In late February, Tennessee was 16-11 overall, 7-7 in Southeastern Conference play and in danger of a third consecutive NIT appearance. Fans disgruntled with Martin had started an online petition to bring back former head coach Bruce Pearl, who has since been hired at Auburn.
But Tennessee continued its habit of strong finishes under Martin, who now heads into the offseason with bargaining power. Martin currently makes $1.35 million a year, which ranks him in the bottom half of SEC coaches. He earned a $75,000 bonus for getting Tennessee to a regional semifinal.

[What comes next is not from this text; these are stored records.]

(** *** The vectors *)

Lemma serialize_range_imap {A} (f : nat -> res unit (list Z)) (ser : A -> list Z) (g : nat -> A -> A) (l : list A) start :
  (forall k x, l !! k = Some x -> f (start + k)%nat = Ok (ser (g (start + k)%nat x))) ->
  serialize_range f start (length l) = Ok (flat_map ser (imap (fun k => g (start + k)%nat) l)).
Proof.
  revert start; induction l as [|x l IH]; intros start H; [done|]. cbn [length serialize_range].
  rewrite <- (Nat.add_0_r start) at 1. rewrite (H 0%nat x) by done. cbn [mbind res_bind]. rewrite IH.
  2: { intros k y Hk. replace (S start + k)%nat with (start + S k)%nat by lia. by apply H. }
  cbn [mbind res_bind imap flat_map]. do 2 f_equal. f_equal. apply imap_ext. intros k y _. cbn. f_equal. lia.
Qed.

Lemma imap_same {A} (l : list A) : imap (fun _ x => x) l = l.
Proof. apply list_eq. intros k. rewrite list_lookup_imap. by destruct (l !! k). Qed.

Lemma at_index_Some {A} (l : list A) i x : l !! i = Some x -> at_index l i = Ok x.
Proof. intros H. unfold at_index. by rewrite H. Qed.

Lemma serialize_range_1 f start a : f start = Ok a -> serialize_range f start 1 = Ok a.
Proof. intros H. cbn [serialize_range]. rewrite H. cbn [mbind res_bind]. by rewrite app_nil_r. Qed.

Lemma SerializeInput_spec code tx nIn t k i :
  Parses code -> (fAnyoneCanPay t = true -> k = nIn) -> vin tx !! k = Some i ->
  SerializeInput code tx nIn t k = Ok (ser_txin (signed_input (without_separators code) nIn t k i)).
Proof.
  intros Hp Ha Hi. unfold SerializeInput. assert ((if fAnyoneCanPay t then nIn else k) = k) as ->.
  { destruct (fAnyoneCanPay t); [symmetry; by apply Ha|done]. }
  rewrite (at_index_Some _ _ _ Hi). cbn [mbind res_bind]. unfold ser_txin, signed_input. cbn [prevout scriptSig nSequence].
  rewrite SerializeScriptCode_strips by done. by destruct (k =? nIn)%nat.
Qed.

Lemma inputs_spec code tx nIn t ins :
  Parses code -> (nIn < length (vin tx))%nat ->
  serialize_range (SerializeInput code tx nIn t) 0 (if fAnyoneCanPay t then 1 else length (vin tx)) = Ok ins ->
  WriteCompactSize (Z.of_nat (if fAnyoneCanPay t then 1 else length (vin tx))) ++ ins =
  write_vector ser_txin (vin (signed_copy (without_separators code) tx nIn t)).
Proof.
  intros Hp Hn Hins. unfold signed_copy, write_vector. cbn [vin].
  destruct (lookup_lt_is_Some_2 _ _ Hn) as [i Hi]. destruct (fAnyoneCanPay t) eqn:Ea.
  - assert (SerializeInput code tx nIn t 0 = SerializeInput code tx nIn t nIn) as H0 by (unfold SerializeInput; by rewrite Ea).
    rewrite (serialize_range_1 _ _ (ser_txin (signed_input (without_separators code) nIn t nIn i))) in Hins
      by (rewrite H0; by apply SerializeInput_spec). injection Hins as <-.
    assert (Hd : take 1 (drop nIn (imap (signed_input (without_separators code) nIn t) (vin tx))) = [signed_input (without_separators code) nIn t nIn i]).
    { rewrite (drop_S _ (signed_input (without_separators code) nIn t nIn i)) by (by rewrite list_lookup_imap, Hi). done. }
    rewrite Hd. cbn [flat_map]. by rewrite app_nil_r.
  - rewrite (serialize_range_imap _ ser_txin (signed_input (without_separators code) nIn t)) in Hins.
    2: { intros k x Hk. by apply SerializeInput_spec; [|rewrite Ea|]. }
    injection Hins as <-. unfold zlen. by rewrite length_imap.
Qed.

Lemma outputs_spec code tx nIn t outs :
  (fHashSingle t = true -> (nIn < length (vout tx))%nat) ->
  let n := if fHashNone t then 0%nat else if fHashSingle t then S nIn else length (vout tx) in
  serialize_range (SerializeOutput tx nIn t) 0 n = Ok outs ->
  WriteCompactSize (Z.of_nat n) ++ outs = write_vector ser_txout (vout (signed_copy code tx nIn t)).
Proof.
  intros Hs n Houts. unfold n in *. unfold signed_copy, write_vector. cbn [vout]. destruct (fHashNone t) eqn:En.
  { cbn in Houts. by injection Houts as <-. }
  destruct (fHashSingle t) eqn:Es.
  - destruct (lookup_lt_is_Some_2 _ _ (Hs eq_refl)) as [o Ho].
    assert (Hl : replicate nIn txout_SetNull ++ take 1 (drop nIn (vout tx)) = replicate nIn txout_SetNull ++ [o]).
    { f_equal. by rewrite (drop_S _ _ _ Ho). }
    rewrite Hl. set (l := replicate nIn txout_SetNull ++ [o]).
    assert (Hlen : length l = S nIn) by (unfold l; rewrite length_app, length_replicate; cbn; lia).
    rewrite <- Hlen in Houts |- *. rewrite (serialize_range_imap _ ser_txout (fun _ x => x)) in Houts.
    2: { intros k x Hk. cbn [Nat.add]. unfold SerializeOutput. rewrite Es. cbn [andb]. unfold l in Hk.
         apply lookup_app_Some in Hk as [Hk|[Hge Hk]].
         - apply lookup_replicate in Hk as [-> Hlt]. rewrite (proj2 (Nat.eqb_neq k nIn)) by lia. done.
         - rewrite length_replicate in *. apply list_lookup_singleton_Some in Hk as [Hk <-].
           assert (k = nIn) as -> by lia. rewrite Nat.eqb_refl. cbn [negb]. by rewrite (at_index_Some _ _ _ Ho). }
    injection Houts as <-. unfold zlen. do 2 f_equal. by rewrite imap_same.
  - rewrite (serialize_range_imap _ ser_txout (fun _ x => x)) in Houts.
    2: { intros k x Hk. unfold SerializeOutput. rewrite Es. cbn [andb Nat.add]. by rewrite (at_index_Some _ _ _ Hk). }
    injection Houts as <-. unfold zlen. do 2 f_equal. by rewrite imap_same.
Qed.

Lemma serialize_range_total f start n :
  (forall k, (start <= k < start + n)%nat -> exists a, f k = Ok a) -> exists r, serialize_range f start n = Ok r.
Proof.
  revert start; induction n as [|n IH]; intros start H; [by exists []|]. cbn [serialize_range].
  destruct (H start) as [a ->]; [lia|]. destruct (IH (S start)) as [r ->]; [intros; apply H; lia|]. by eexists.
Qed.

''Even with the bumps in the road, we got better throughout the season,'' Martin said. ''Our guys played extremely well down the stretch. Our last two losses were to [Florida and Michigan]. Both teams won their conference. One won the SEC, one won the Big Ten, and the Big Ten's supposed to be the best conference in America. So our guys have nothing to be ashamed about. They did a tremendous job. They just came up short.''
Martin could face a tougher challenge getting Tennessee back to the NCAA tournament next year.
The Vols must replace guard Jordan McRae, who ended his college career Friday after leading Tennessee in scoring each of the past two years. Forward Jeronne Maymon and guard Antonio Barton also have completed their eligibility.
During its late-season push, Tennessee thrived on the physical superiority it had over most opponents with the combination of Maymon and Stokes, both listed at 6-8 and 260 pounds. If Stokes leaves, the Vols could have serious issues in the frontcourt.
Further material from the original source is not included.